### DATA FOR PROCESSING
Fixpoint evaluate_board_loop (ai : AI.t) (b : Board) (cs : list (Z * Z))
    (score : Z) : option Z :=
  match cs with
  | [] => Some score
  | (x, y) :: rest =>
      if negb (cell b x y =? 0) then
        let player := cell b x y in
        position_score ← evaluate_position b x y player;
        if player =? AI.player ai
        then evaluate_board_loop ai b rest (score + position_score)
        else evaluate_board_loop ai b rest (score - position_score)
      else evaluate_board_loop ai b rest score
  end.

Definition evaluate_board (ai : AI.t) (b : Board) : option Z :=
  evaluate_board_loop ai b (cells b) 0.

Fixpoint is_game_over_loop (b : Board) (cs : list (Z * Z)) : option bool :=
  match cs with
  | [] => Some false
  | (x, y) :: rest =>
      if negb (cell b x y =? 0) then
        w ← check_win b x y (cell b x y);
        if w : bool then Some true else is_game_over_loop b rest
      else is_game_over_loop b rest
  end.

Definition is_game_over (b : Board) : option bool :=
  if is_full b then Some true else is_game_over_loop b (cells b).

(** The undo step of the search, [board.board[y][x] = 0]: a direct
    write of Empty into the grid, not a call of [place_stone]. *)
Definition clear_cell (b : Board) (x y : Z) : Board := set_cell b x y 0.

(** The maximizing [for] loop of [minimax]; [rec alpha beta b] is the
    recursive call [self.minimax(board, depth - 1, False, alpha, beta)]. *)
Fixpoint max_loop (ai : AI.t) (rec : score -> score -> Board -> option (score * Board))
    (valid_moves : list move) (max_score alpha beta : score) (b : Board)
    : option (score * Board) :=
  match valid_moves with
  | [] => Some (max_score, b)
  | (x, y) :: rest =>
      let '(_, b) := place_stone b x y (AI.player ai) in
      '(score, b) ← rec alpha beta b;
      let b := clear_cell b x y in
      let max_score := smax max_score score in
      let alpha := smax alpha score in
      if sle beta alpha then Some (max_score, b)
      else max_loop ai rec rest max_score alpha beta b
  end.

(** The minimizing [for] loop of [minimax]. *)
Fixpoint min_loop (ai : AI.t) (rec : score -> score -> Board -> option (score * Board))
    (valid_moves : list move) (min_score alpha beta : score) (b : Board)
    : option (score * Board) :=
  match valid_moves with
  | [] => Some (min_score, b)
  | (x, y) :: rest =>
      let '(_, b) := place_stone b x y (AI.opponent ai) in
      '(score, b) ← rec alpha beta b;
      let b := clear_cell b x y in
      let min_score := smin min_score score in
      let beta := smin beta score in
      if sle beta alpha then Some (min_score, b)
      else min_loop ai rec rest min_score alpha beta b
  end.

(** [minimax(board, depth, is_maximizing, alpha, beta)], by recursion on
    [depth], a number of plies (non-negative). *)
Fixpoint minimax (ai : AI.t) (depth : nat) (is_maximizing : bool)
    (alpha beta : score) (b : Board) : option (score * Board) :=
  match depth with
  | O => v ← evaluate_board ai b; Some (Num v, b)
  | S depth' =>
      over ← is_game_over b;
      if over : bool then v ← evaluate_board ai b; Some (Num v, b)
      else
        let valid_moves := get_valid_moves b in
        if is_maximizing
        then max_loop ai (minimax ai depth' false) valid_moves NegInf alpha beta b
        else min_loop ai (minimax ai depth' true) valid_moves PosInf alpha beta b
  end.

(** The [for move in valid_moves] loop of [_minimax_move]; [depth'] is
    [depth - 1]. *)
Fixpoint minimax_move_loop (ai : AI.t) (depth' : nat) (valid_moves : list move)
    (best_score : score) (best_move : option move) (b : Board)
    : option (option move * Board) :=
  match valid_moves with
  | [] => Some (best_move, b)
  | (x, y) :: rest =>
      let '(_, b) := place_stone b x y (AI.player ai) in
      '(score, b) ← minimax ai depth' false NegInf PosInf b;
      let b := clear_cell b x y in
      if slt best_score score
      then minimax_move_loop ai depth' rest score (Some (x, y)) b
      else minimax_move_loop ai depth' rest best_score best_move b
  end.

(** [_minimax_move(board, depth)].  [get_best_move] passes the depths 1,
    3 and 2; with [depth = 0] the source would search with negative
    depths, which the model leaves out. *)
Definition _minimax_move (ai : AI.t) (b : Board) (depth : nat)
    : option (option move * Board) :=
  match depth with
  | O => None
  | S depth' =>
      let valid_moves := get_valid_moves b in
      match valid_moves with
      | [] => Some (None, b)
      | _ => minimax_move_loop ai depth' valid_moves NegInf None b
      end
  end.

(** The two probing loops of the Easy tier: place a stone of [who],
    test [check_win], write Empty back. *)
Fixpoint easy_loop (b : Board) (who : Z) (valid_moves : list move)
    : option (option move * Board) :=
  match valid_moves with
  | [] => Some (None, b)
  | (x, y) :: rest =>
      let '(_, b) := place_stone b x y who in
      w ← check_win b x y who;
      if w : bool then
        let b := clear_cell b x y in Some (Some (x, y), b)
      else
        let b := clear_cell b x y in easy_loop b who rest
  end.

(** [random.choice(seq)] returns [seq[i]] for a random index [i] below
    [len(seq)]; [rnd] is the number drawn. *)
Definition random_choice (rnd : nat) (l : list move) : option move :=
  l !! (rnd mod length l)%nat.

(** [get_best_move(board)]; [rnd] is the random draw of the Easy tier. *)
Definition get_best_move (ai : AI.t) (b : Board) (rnd : nat)
    : option (option move * Board) :=
  let valid_moves := get_valid_moves b in
  match valid_moves with
  | [] => Some (None, b)
  | _ =>
      if bool_decide (AI.difficulty ai = "Easy") then
        '(r, b) ← easy_loop b (AI.player ai) valid_moves;
        match r with
        | Some m => Some (Some m, b)
        | None =>
            '(r, b) ← easy_loop b (AI.opponent ai) valid_moves;
            match r with
            | Some m => Some (Some m, b)
            | None => Some (random_choice rnd valid_moves, b)
            end
        end
      else if bool_decide (AI.difficulty ai = "Normal") then _minimax_move ai b 1
      else if bool_decide (AI.difficulty ai = "Hard") then _minimax_move ai b 3
      else _minimax_move ai b 2
  end.

(** [get_random_move]. *)
Definition get_random_move (b : Board) (rnd : nat) : option move :=
  match get_valid_moves b with
  | [] => None
  | valid_moves => random_choice rnd valid_moves
  end.

(** ** Exhaustive minimax

    The reference search of the alpha-beta equivalence property: the
    same recursion over the same moves, with the same speculative
    placement and undo, but no window and no cutoff. *)

Fixpoint max_loop_exhaustive (ai : AI.t) (rec : Board -> option (score * Board))
    (valid_moves : list move) (max_score : score) (b : Board)
    : option (score * Board) :=
  match valid_moves with
  | [] => Some (max_score, b)
  | (x, y) :: rest =>
      let '(_, b) := place_stone b x y (AI.player ai) in
      '(score, b) ← rec b;
      let b := clear_cell b x y in
      max_loop_exhaustive ai rec rest (smax max_score score) b
  end.

Fixpoint min_loop_exhaustive (ai : AI.t) (rec : Board -> option (score * Board))
    (valid_moves : list move) (min_score : score) (b : Board)
    : option (score * Board) :=
  match valid_moves with
  | [] => Some (min_score, b)
  | (x, y) :: rest =>
      let '(_, b) := place_stone b x y (AI.opponent ai) in
      '(score, b) ← rec b;
      let b := clear_cell b x y in
      min_loop_exhaustive ai rec rest (smin min_score score) b
  end.

Fixpoint minimax_exhaustive (ai : AI.t) (depth : nat) (is_maximizing : bool)
    (b : Board) : option (score * Board) :=
  match depth with
  | O => v ← evaluate_board ai b; Some (Num v, b)
  | S depth' =>
      over ← is_game_over b;
      if over : bool then v ← evaluate_board ai b; Some (Num v, b)
      else
        let valid_moves := get_valid_moves b in
        if is_maximizing
        then max_loop_exhaustive ai (minimax_exhaustive ai depth' false) valid_moves NegInf b
        else min_loop_exhaustive ai (minimax_exhaustive ai depth' true) valid_moves PosInf b
  end.

Fixpoint minimax_move_loop_exhaustive (ai : AI.t) (depth' : nat)
    (valid_moves : list move) (best_score : score) (best_move : option move)
    (b : Board) : option (option move * Board) :=
  match valid_moves with
  | [] => Some (best_move, b)
  | (x, y) :: rest =>
      let '(_, b) := place_stone b x y (AI.player ai) in
      '(score, b) ← minimax_exhaustive ai depth' false b;
      let b := clear_cell b x y in
      if slt best_score score
      then minimax_move_loop_exhaustive ai depth' rest score (Some (x, y)) b
      else minimax_move_loop_exhaustive ai depth' rest best_score best_move b
  end.

Definition _minimax_move_exhaustive (ai : AI.t) (b : Board) (depth : nat)
    : option (option move * Board) :=
  match depth with
  | O => None
  | S depth' =>
      let valid_moves := get_valid_moves b in
      match valid_moves with
      | [] => Some (None, b)
      | _ => minimax_move_loop_exhaustive ai depth' valid_moves NegInf None b
      end
  end.

(** ** Predicates used in the statements *)

(** The cell [(x, y)] is on the board and holds [player]'s value. *)
Definition holds (b : Board) (player x y : Z) : Prop :=
  in_range b x y = true /\ cell b x y = player.

(** Five consecutive cells of the line through [(x, y)] with direction
    [(dx, dy)], [(x, y)] among them, all hold [player]: the contiguous
    run through [(x, y)] has length at least 5. *)
Definition five_through (b : Board) (player x y dx dy : Z) : Prop :=
  exists a, 0 <= a <= 4 /\
    forall k, - a <= k <= 4 - a -> holds b player (x + k * dx) (y + k * dy).

(** Steps a scan started at [(nx, ny)] inside the board can still take
    along [(dx, dy)] before it leaves the board. *)
Definition steps_left (b : Board) (dx dy nx ny : Z) : Z :=
  if 0 <? dx then size b - nx
  else if dx <? 0 then nx + 1
  else if 0 <? dy then size b - ny
  else ny + 1.

(** Placing a stone of [who] at the move completes a win: the probe of
    the Easy tier, [place_stone] followed by [check_win]. *)
Definition wins (b : Board) (who : Z) (m : move) : Prop :=
  check_win (place_stone b m.1 m.2 who).2 m.1 m.2 who = Some true.

(** [m] is the first element of [l] that satisfies [P]. *)
Definition first_such {A} (P : A -> Prop) (l : list A) (m : A) : Prop :=
  exists l1 l2, l = l1 ++ m :: l2 /\ P m /\ Forall (fun m' => ~ P m') l1.

(** [m] is the first element of [l] whose score is maximal: everything
    before it scores strictly less, nothing after it scores more. *)
Definition first_max {A} (sc : A -> score) (l : list A) (m : A) : Prop :=
  exists l1 l2, l = l1 ++ m :: l2 /\
    Forall (fun m' => slt (sc m') (sc m) = true) l1 /\
    Forall (fun m' => sle (sc m') (sc m) = true) l2.

(** The score [_minimax_move] computes for a candidate move: the stone
    is placed and [minimax] runs with the full window, [depth'] plies
    deep, minimizing. *)
Definition move_score (ai : AI.t) (depth' : nat) (b : Board) (m : move) : score :=
  match minimax ai depth' false NegInf PosInf (place_stone b m.1 m.2 (AI.player ai)).2 with
  | Some (s, _) => s
  | None => NegInf
  end.

(** The depth [get_best_move] hands to [_minimax_move]: 1 for Normal,
    3 for Hard, 2 for every other tier name. *)
Definition tier_depth (difficulty : string) : nat :=
  if bool_decide (difficulty = "Normal") then 1%nat
  else if bool_decide (difficulty = "Hard") then 3%nat
  else 2%nat.

(** Row-major order on moves: by row [y], then by column [x]. *)
Definition row_major (m1 m2 : move) : Prop :=
  m1.2 < m2.2 \/ (m1.2 = m2.2 /\ m1.1 < m2.1).
Definition findPython (s : skill) (w : World) : M string :=
  match s with
  | report => MonarchReport.findPython w
  | transactions => MonarchTransactions.findPython w
  end.

Definition command (s : skill) (w : World) (python : string) : string :=
  match s with
  | report => MonarchReport.command w python
  | transactions => MonarchTransactions.command w python
  end.

(** The name under which each wrapper reports its script. *)
Definition script (s : skill) : string :=
  match s with
  | report => "over_budget_report.py"
  | transactions => "category_transactions.py"
  end.

(** The message of [findPython]'s error. *)
Definition python_missing (s : skill) : string :=
  match s with
  | report => MonarchReport.not_available
  | transactions => MonarchTransactions.not_found
  end.

(** What [run] checks before it looks for Python: the transaction lookup
    wants a category, the report wants nothing. *)
Definition supplied (s : skill) (w : World) : bool :=
  match s with
  | report => true
  | transactions => nonempty (MonarchTransactions.category w)
  end.

(** Whether the probe [candidate --version] answers as a Python 3. *)
Definition answers_python3 (w : World) (candidate : string) : bool :=
  match execSync w (candidate ++ " --version") probe_options with
  | ExecOk out => includes "Python 3" out
  | ExecFail _ => false
  end.

Definition probe_event (candidate : string) : Event :=
  EvExecSync (candidate ++ " --version") probe_options.

(** The system probes, the same loop in both wrappers: [python3], then
    [python], then the error. *)
Definition system_python (w : World) (missing : string) : M string :=
  if answers_python3 w "python3" then
    ([probe_event "python3"], Return "python3")
  else if answers_python3 w "python" then
    ([probe_event "python3"; probe_event "python"], Return "python")
  else
    ([probe_event "python3"; probe_event "python"],
     Throw (ErrorObject missing None)).

Definition venv_bin (w : World) : string :=
  path_join [PROJECT_ROOT w; ".venv"; "bin"; "python"].
Definition venv_Scripts (w : World) : string :=
  path_join [PROJECT_ROOT w; ".venv"; "Scripts"; "python"].
(** * RealTimeFileStreaming: the read stream and the file I/O server

    A shallow embedding of [src/FileIoReadStream.cpp] (the client side:
    [FileIoStreamWrapper<ReadBlockRequestBehavior>]) and of
    [src/FileIoServer.cpp] (the server's request handlers), and the
    properties of the stream state machine, the prefetch queue and the
    cleanup protocol that are proved about them.

    Conventions of the embedding.
    - A [FileIoRequest*] is an address ([nat]) into the node store
      [requests]; a null pointer is [None].  Every request node is one
      record in one store, so a node that is linked in the prefetch queue
      and travels through the mailbox and the result queue is one shared
      object, as in the source.
    - [size_t] is a 64-bit unsigned integer: a [Z] reduced by [size_wrap]
      after every arithmetic operation.  [long] is a 32-bit signed integer,
      as on the Windows target of the sources.
    - [assert] is compiled out (NDEBUG): an assertion changes no state.  The
      conditions of the assertions that are studied are separate boolean
      functions.
    - A function returns [None] where the source dereferences a null
      pointer or copies out of the bounds of a buffer.  A loop of the source
      is a recursion on a count of turns computed from the state; the counts
      are proved to be enough on every state a stream can reach, so no
      result is lost to them.
    - One call of a stream operation and the handling of one request by the
      server are atomic steps. *)

From Stdlib Require Import ZArith Lia List.
From stdpp Require Import base option list gmap relations.

Local Open Scope Z_scope.

(** ** Machine integers *)

Definition SIZE_MODULUS : Z := 2 ^ 64.

(** The value of a [size_t] expression: reduction modulo [2^64]. *)
Definition size_wrap (z : Z) : Z := z mod SIZE_MODULUS.

(** [(size_t)-1], the sentinel of [setDiscarded]. *)
Definition SIZE_MAX : Z := size_wrap (-1).

(** Status codes ([<errno.h>], and NOERROR of [<Windows.h>]). *)
Definition NOERROR : Z := 0.
Definition EIO : Z := 5.
Definition EBADF : Z := 9.
Definition ENOMEM : Z := 12.

(** ** Request nodes *)

(** The values of the [requestType] slot.  The slot is an [int] that holds,
    by turns, a request kind of [FileIoRequest.h], a block state
    ([BlockRequestBehavior::BlockState], whose PENDING is READ_BLOCK itself)
    and, in a stream's root node, the stream state of [FileIoReadStream.h].
    The headers are not part of the sources; the numbering is left abstract
    and only the identifications the source makes are kept. *)
Inductive RequestType : Type :=
  | OPEN_FILE
  | CLOSE_FILE
  | READ_BLOCK
  | RELEASE_READ_BLOCK
  | ALLOCATE_WRITE_BLOCK
  | COMMIT_MODIFIED_WRITE_BLOCK
  | RELEASE_UNMODIFIED_WRITE_BLOCK
  | CLEANUP_RESULT_QUEUE
  | RESULT_QUEUE_IS_AWAITING_CLEANUP_
  | BLOCK_STATE_READY
  | BLOCK_STATE_MODIFIED
  | BLOCK_STATE_ERROR
  | STREAM_STATE_OPENING
  | STREAM_STATE_OPEN_IDLE
  | STREAM_STATE_OPEN_BUFFERING
  | STREAM_STATE_OPEN_STREAMING
  | STREAM_STATE_OPEN_EOF
  | STREAM_STATE_ERROR.

Global Instance RequestType_eq_dec : EqDecision RequestType.
Proof. solve_decision. Defined.

Definition BLOCK_STATE_PENDING : RequestType := READ_BLOCK.

Inductive OpenMode : Type :=
  | READ_ONLY_OPEN_MODE
  | READ_WRITE_OVERWRITE_OPEN_MODE.

(** Modelled from the spec: [QwSPSCUnorderedResultQueue.h] is not part of
    the sources.  Section 4.3 gives the queue's contract: [push], [pop] and a
    count of expected results that the client increments when it sends a
    request and that [pop] decrements when it returns a node.  No order of
    delivery is promised; [pop] returns the first node of [rq_nodes], and the
    order in which replies are pushed is chosen by the environment. *)
Record result_queue_t : Type := ResultQueue {
  rq_nodes : list nat;
  rq_expectedResultCount : Z
}.

Definition rq_init : result_queue_t := ResultQueue [] 0.

Definition rq_push (n : nat) (q : result_queue_t) : result_queue_t :=
  ResultQueue (rq_nodes q ++ [n]) (rq_expectedResultCount q).

Definition rq_pop (q : result_queue_t) : option (nat * result_queue_t) :=
  match rq_nodes q with
  | [] => None
  | n :: rest =>
      Some (n, ResultQueue rest (size_wrap (rq_expectedResultCount q - 1)))
  end.

Definition rq_incrementExpectedResultCount (q : result_queue_t) : result_queue_t :=
  ResultQueue (rq_nodes q) (size_wrap (rq_expectedResultCount q + 1)).

(** [struct FileIoRequest].  The payload union ([openFile], [closeFile],
    [readBlock], [releaseReadBlock], [resultQueue]) is flattened: members
    that carry the same datum under the same name in several alternatives
    ([fileHandle], [dataBlock], the back pointer [resultQueue]) are one
    field, so the copies made by the transform functions are the identity. *)
Record FileIoRequest : Type := mkFileIoRequest {
  links_transit : option nat;    (* links_[TRANSIT_NEXT_LINK_INDEX] *)
  links_client : option nat;     (* links_[CLIENT_NEXT_LINK_INDEX] *)
  requestType : RequestType;
  resultStatus : Z;
  clientInt : Z;
  path : option nat;             (* openFile.path *)
  openMode : OpenMode;           (* openFile.openMode *)
  fileHandle : option nat;       (* FileRecord*, IO_INVALID_FILE_HANDLE = 0 *)
  filePosition : Z;              (* readBlock.filePosition *)
  dataBlock : option nat;        (* DataBlock* *)
  isAtEof : bool;                (* readBlock.isAtEof *)
  resultQueuePtr : option nat;   (* openFile.resultQueue, readBlock.resultQueue *)
  resultQueue : result_queue_t   (* the queue embedded in a root node *)
}.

### WHAT THE TASK REQUIRES
Once you have checked every line of the material above, return the ones that hold the string "Normal".

### TASK SOLUTION
      else if bool_decide (AI.difficulty ai = "Normal") then _minimax_move ai b 1
(** The depth [get_best_move] hands to [_minimax_move]: 1 for Normal,
  if bool_decide (difficulty = "Normal") then 1%nat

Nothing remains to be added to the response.